TASK DETAILS -> In the entries below, spot each line with the word "emitting" and copy it.

-*-*-

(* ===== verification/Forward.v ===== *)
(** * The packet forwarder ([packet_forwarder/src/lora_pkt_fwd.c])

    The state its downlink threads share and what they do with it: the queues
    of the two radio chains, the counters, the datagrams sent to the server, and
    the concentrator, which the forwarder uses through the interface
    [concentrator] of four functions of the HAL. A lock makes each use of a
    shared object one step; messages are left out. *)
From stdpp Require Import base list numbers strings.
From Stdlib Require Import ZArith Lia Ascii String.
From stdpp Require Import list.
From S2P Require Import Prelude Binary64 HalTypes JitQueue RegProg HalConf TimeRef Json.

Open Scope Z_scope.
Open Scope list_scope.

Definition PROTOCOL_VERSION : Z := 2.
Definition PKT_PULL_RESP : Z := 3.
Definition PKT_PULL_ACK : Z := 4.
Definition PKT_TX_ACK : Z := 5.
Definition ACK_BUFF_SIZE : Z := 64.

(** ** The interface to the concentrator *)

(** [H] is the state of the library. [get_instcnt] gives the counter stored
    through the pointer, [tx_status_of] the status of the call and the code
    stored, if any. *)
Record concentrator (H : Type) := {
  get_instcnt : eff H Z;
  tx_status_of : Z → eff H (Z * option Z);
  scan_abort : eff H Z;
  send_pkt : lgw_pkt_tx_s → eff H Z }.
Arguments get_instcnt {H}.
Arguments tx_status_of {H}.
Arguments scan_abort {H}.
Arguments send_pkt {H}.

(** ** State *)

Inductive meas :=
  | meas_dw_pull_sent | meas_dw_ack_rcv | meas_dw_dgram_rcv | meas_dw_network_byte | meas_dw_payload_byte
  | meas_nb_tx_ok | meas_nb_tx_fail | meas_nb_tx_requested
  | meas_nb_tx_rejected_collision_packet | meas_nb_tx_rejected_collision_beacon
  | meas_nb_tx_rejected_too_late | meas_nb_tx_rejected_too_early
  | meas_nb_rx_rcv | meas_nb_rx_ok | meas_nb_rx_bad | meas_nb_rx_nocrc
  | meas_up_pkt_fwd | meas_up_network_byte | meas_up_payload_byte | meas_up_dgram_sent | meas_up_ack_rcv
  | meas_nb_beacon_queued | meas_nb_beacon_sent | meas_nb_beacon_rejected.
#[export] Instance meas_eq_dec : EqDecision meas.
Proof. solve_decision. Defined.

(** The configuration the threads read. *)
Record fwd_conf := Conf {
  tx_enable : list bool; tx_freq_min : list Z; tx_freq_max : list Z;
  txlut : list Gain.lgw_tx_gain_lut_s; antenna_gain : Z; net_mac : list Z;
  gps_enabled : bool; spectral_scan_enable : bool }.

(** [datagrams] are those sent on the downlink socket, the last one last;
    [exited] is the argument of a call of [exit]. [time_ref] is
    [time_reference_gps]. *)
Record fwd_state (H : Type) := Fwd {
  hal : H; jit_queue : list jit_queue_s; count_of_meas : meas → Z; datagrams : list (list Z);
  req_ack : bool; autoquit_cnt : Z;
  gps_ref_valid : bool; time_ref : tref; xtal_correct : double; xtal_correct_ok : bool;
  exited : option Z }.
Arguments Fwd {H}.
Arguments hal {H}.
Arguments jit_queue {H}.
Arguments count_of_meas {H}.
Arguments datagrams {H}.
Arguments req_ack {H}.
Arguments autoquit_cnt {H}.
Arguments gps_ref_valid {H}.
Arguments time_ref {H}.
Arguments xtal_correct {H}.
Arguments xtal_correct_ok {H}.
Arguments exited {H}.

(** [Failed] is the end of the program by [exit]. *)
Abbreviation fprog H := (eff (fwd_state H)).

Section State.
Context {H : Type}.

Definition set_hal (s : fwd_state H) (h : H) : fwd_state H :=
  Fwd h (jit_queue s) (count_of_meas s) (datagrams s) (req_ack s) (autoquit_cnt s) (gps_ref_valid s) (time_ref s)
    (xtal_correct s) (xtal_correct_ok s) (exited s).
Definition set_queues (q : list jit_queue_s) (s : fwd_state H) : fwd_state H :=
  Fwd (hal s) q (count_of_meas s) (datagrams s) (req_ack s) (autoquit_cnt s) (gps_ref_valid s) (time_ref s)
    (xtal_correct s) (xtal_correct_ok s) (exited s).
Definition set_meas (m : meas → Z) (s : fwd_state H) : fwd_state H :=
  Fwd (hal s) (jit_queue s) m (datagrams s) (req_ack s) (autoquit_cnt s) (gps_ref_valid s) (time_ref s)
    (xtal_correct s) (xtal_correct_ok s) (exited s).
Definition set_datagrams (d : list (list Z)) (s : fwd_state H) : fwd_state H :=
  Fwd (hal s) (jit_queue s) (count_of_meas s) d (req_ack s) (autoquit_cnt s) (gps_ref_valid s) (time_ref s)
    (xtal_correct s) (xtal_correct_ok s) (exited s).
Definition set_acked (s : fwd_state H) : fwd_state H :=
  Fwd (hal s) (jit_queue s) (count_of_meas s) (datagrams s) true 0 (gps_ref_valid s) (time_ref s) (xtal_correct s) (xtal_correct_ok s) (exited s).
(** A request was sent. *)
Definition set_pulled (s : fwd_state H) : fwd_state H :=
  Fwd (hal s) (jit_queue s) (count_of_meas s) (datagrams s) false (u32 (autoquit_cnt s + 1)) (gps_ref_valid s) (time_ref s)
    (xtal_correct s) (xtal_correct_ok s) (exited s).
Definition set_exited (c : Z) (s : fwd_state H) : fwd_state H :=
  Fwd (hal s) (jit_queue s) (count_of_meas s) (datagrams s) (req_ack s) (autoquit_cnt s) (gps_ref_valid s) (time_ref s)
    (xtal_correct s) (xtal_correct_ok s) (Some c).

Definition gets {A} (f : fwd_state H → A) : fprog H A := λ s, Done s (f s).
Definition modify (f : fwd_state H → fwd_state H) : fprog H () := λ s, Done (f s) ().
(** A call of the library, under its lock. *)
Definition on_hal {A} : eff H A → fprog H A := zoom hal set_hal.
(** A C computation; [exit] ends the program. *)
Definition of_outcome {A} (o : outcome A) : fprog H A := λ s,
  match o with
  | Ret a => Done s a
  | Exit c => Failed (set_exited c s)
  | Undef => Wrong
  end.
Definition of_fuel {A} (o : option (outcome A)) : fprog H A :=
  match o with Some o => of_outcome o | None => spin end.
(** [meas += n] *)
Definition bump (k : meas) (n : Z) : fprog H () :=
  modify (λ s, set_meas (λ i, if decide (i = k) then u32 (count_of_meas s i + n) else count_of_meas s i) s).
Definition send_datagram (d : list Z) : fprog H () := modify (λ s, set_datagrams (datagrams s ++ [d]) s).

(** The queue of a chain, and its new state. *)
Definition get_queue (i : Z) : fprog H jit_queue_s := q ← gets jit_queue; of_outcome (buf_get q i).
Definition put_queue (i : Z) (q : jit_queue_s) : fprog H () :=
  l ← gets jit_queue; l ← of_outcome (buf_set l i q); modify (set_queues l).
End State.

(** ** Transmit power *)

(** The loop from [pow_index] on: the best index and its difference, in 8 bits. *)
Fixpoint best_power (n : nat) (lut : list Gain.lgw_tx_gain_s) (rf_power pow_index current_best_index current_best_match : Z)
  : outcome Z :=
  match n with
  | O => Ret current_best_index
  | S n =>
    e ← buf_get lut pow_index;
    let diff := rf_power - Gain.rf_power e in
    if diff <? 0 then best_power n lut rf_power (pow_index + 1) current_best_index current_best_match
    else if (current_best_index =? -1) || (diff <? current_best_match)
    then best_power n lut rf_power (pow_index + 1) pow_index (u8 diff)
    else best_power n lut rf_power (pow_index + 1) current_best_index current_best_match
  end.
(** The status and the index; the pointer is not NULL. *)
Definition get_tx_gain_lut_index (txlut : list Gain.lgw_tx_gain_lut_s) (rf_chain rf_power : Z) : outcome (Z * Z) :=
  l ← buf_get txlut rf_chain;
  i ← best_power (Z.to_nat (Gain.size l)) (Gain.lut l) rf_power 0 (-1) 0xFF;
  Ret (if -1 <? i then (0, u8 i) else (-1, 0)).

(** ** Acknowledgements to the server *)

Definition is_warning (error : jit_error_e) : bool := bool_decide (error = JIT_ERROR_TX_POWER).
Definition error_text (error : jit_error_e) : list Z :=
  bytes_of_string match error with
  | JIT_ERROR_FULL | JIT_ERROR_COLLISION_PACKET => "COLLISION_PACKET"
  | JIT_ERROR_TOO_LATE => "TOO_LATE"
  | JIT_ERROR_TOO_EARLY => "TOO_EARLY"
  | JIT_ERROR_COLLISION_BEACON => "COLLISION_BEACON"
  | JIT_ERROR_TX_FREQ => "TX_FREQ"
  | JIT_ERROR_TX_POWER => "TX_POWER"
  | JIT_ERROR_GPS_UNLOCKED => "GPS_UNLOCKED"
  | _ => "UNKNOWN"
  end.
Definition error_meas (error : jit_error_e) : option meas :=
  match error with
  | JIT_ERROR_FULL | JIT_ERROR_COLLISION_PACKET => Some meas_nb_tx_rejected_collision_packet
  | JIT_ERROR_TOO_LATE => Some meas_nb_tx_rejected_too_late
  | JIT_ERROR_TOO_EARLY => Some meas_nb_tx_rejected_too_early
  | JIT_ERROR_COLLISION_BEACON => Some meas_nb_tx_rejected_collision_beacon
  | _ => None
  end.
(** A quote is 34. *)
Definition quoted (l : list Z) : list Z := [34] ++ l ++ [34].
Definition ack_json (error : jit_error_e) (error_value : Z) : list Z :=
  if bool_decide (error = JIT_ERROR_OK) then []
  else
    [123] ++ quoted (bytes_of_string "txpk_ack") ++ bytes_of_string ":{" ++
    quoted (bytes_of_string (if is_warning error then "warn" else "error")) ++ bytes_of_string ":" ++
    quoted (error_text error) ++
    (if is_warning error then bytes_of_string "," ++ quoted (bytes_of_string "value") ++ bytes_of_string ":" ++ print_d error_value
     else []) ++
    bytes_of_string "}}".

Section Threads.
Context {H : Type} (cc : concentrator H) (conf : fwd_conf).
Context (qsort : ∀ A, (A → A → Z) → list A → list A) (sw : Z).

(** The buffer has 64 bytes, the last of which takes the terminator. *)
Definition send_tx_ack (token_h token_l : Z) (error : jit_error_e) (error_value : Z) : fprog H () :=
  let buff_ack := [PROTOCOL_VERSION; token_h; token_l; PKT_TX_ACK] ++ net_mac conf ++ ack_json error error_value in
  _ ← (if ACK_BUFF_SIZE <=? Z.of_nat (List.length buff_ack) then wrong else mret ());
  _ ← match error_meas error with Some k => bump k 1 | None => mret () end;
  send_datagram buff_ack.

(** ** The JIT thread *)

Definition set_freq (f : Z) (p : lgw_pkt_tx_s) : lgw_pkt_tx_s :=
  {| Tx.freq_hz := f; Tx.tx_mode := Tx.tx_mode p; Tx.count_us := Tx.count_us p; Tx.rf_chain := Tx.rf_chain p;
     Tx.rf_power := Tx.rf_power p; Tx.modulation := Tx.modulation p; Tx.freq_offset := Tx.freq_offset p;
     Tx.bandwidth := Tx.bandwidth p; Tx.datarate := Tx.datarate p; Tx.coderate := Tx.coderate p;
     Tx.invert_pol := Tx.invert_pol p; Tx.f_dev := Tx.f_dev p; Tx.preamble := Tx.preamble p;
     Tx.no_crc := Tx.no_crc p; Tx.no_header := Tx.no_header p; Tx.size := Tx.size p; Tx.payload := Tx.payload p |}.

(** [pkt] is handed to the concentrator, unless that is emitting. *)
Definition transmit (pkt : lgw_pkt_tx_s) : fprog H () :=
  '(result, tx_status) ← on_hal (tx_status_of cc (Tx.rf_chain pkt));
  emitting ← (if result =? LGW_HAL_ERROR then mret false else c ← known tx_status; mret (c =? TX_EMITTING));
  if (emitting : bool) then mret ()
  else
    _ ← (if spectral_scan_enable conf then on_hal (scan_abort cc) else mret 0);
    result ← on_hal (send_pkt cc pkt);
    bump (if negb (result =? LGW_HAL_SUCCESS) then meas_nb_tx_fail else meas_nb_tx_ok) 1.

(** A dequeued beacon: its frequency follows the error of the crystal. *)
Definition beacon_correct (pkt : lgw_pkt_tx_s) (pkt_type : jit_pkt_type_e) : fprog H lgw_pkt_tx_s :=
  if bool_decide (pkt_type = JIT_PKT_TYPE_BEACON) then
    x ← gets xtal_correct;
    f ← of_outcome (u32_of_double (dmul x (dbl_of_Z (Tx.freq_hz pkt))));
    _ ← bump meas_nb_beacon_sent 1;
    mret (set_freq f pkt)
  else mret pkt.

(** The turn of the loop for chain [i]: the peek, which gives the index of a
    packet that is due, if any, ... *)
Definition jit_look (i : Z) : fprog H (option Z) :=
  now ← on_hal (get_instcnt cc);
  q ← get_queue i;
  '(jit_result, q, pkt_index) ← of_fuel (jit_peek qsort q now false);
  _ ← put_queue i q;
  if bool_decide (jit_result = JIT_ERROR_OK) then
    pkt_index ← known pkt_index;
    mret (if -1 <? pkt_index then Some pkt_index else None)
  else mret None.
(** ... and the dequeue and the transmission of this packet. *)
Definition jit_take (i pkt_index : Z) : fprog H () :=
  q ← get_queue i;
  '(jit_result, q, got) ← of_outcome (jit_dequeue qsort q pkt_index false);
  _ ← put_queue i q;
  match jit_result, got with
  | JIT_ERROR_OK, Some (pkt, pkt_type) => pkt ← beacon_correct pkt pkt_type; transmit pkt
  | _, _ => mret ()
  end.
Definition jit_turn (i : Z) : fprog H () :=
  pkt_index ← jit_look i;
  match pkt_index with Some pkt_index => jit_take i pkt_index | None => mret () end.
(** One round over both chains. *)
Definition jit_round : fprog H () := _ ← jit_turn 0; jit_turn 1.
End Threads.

-*-*-

SOLVED PROBLEM ->
(** [pkt] is handed to the concentrator, unless that is emitting. *)
  emitting ← (if result =? LGW_HAL_ERROR then mret false else c ← known tx_status; mret (c =? TX_EMITTING));
  if (emitting : bool) then mret ()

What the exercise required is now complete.